= Required action =
What is needed is a copy of each line in the listing that contains "gset".

[Data provided]

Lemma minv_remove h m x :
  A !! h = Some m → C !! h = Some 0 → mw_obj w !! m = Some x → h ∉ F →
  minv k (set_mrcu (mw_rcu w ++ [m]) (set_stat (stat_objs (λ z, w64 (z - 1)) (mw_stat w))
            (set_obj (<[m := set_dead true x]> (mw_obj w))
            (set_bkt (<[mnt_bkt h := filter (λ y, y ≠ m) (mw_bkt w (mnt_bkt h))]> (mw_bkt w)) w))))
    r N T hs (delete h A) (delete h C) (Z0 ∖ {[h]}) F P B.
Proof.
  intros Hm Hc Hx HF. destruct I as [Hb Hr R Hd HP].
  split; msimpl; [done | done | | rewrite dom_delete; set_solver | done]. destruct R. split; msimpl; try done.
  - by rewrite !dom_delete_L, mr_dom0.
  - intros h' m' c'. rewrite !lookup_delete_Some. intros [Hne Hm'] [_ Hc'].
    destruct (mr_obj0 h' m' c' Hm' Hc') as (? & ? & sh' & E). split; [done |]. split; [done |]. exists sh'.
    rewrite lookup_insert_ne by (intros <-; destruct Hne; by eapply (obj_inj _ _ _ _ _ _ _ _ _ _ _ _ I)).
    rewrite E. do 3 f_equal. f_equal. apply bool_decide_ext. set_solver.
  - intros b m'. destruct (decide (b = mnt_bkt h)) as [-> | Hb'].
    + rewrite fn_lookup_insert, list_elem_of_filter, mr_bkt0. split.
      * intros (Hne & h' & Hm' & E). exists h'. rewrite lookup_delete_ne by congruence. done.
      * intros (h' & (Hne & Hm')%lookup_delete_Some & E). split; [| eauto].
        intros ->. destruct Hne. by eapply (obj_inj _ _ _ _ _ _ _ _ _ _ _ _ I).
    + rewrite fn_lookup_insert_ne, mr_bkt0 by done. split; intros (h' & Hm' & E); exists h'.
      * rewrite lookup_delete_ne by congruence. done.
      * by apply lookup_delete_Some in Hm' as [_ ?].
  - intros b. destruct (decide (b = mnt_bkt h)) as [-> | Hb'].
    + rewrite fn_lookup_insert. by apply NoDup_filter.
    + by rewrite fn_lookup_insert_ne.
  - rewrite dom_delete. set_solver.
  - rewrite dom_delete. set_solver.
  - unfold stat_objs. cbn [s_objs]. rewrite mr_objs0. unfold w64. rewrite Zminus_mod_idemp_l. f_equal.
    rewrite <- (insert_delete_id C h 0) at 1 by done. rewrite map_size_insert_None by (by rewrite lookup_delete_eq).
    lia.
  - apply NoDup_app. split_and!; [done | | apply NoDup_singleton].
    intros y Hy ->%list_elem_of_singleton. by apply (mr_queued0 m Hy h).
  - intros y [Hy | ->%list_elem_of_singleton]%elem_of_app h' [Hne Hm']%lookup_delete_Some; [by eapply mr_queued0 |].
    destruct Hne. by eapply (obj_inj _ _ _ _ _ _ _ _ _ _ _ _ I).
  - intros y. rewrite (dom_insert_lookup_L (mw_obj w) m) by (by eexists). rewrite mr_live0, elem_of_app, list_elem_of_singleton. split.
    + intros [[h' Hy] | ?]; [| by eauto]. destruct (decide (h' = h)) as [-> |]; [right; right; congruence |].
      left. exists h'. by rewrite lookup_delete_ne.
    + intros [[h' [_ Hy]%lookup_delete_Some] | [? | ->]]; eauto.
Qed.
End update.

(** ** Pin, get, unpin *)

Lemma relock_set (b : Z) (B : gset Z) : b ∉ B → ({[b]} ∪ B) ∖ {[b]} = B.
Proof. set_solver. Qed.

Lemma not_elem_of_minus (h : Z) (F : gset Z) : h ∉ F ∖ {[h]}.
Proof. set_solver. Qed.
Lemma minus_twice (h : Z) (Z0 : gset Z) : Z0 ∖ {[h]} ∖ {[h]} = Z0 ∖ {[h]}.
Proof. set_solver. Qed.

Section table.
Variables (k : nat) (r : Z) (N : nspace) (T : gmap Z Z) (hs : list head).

[/Data provided]

= Written solution =
Lemma relock_set (b : Z) (B : gset Z) : b ∉ B → ({[b]} ∪ B) ∖ {[b]} = B.
Lemma not_elem_of_minus (h : Z) (F : gset Z) : h ∉ F ∖ {[h]}.
Lemma minus_twice (h : Z) (Z0 : gset Z) : Z0 ∖ {[h]} ∖ {[h]} = Z0 ∖ {[h]}.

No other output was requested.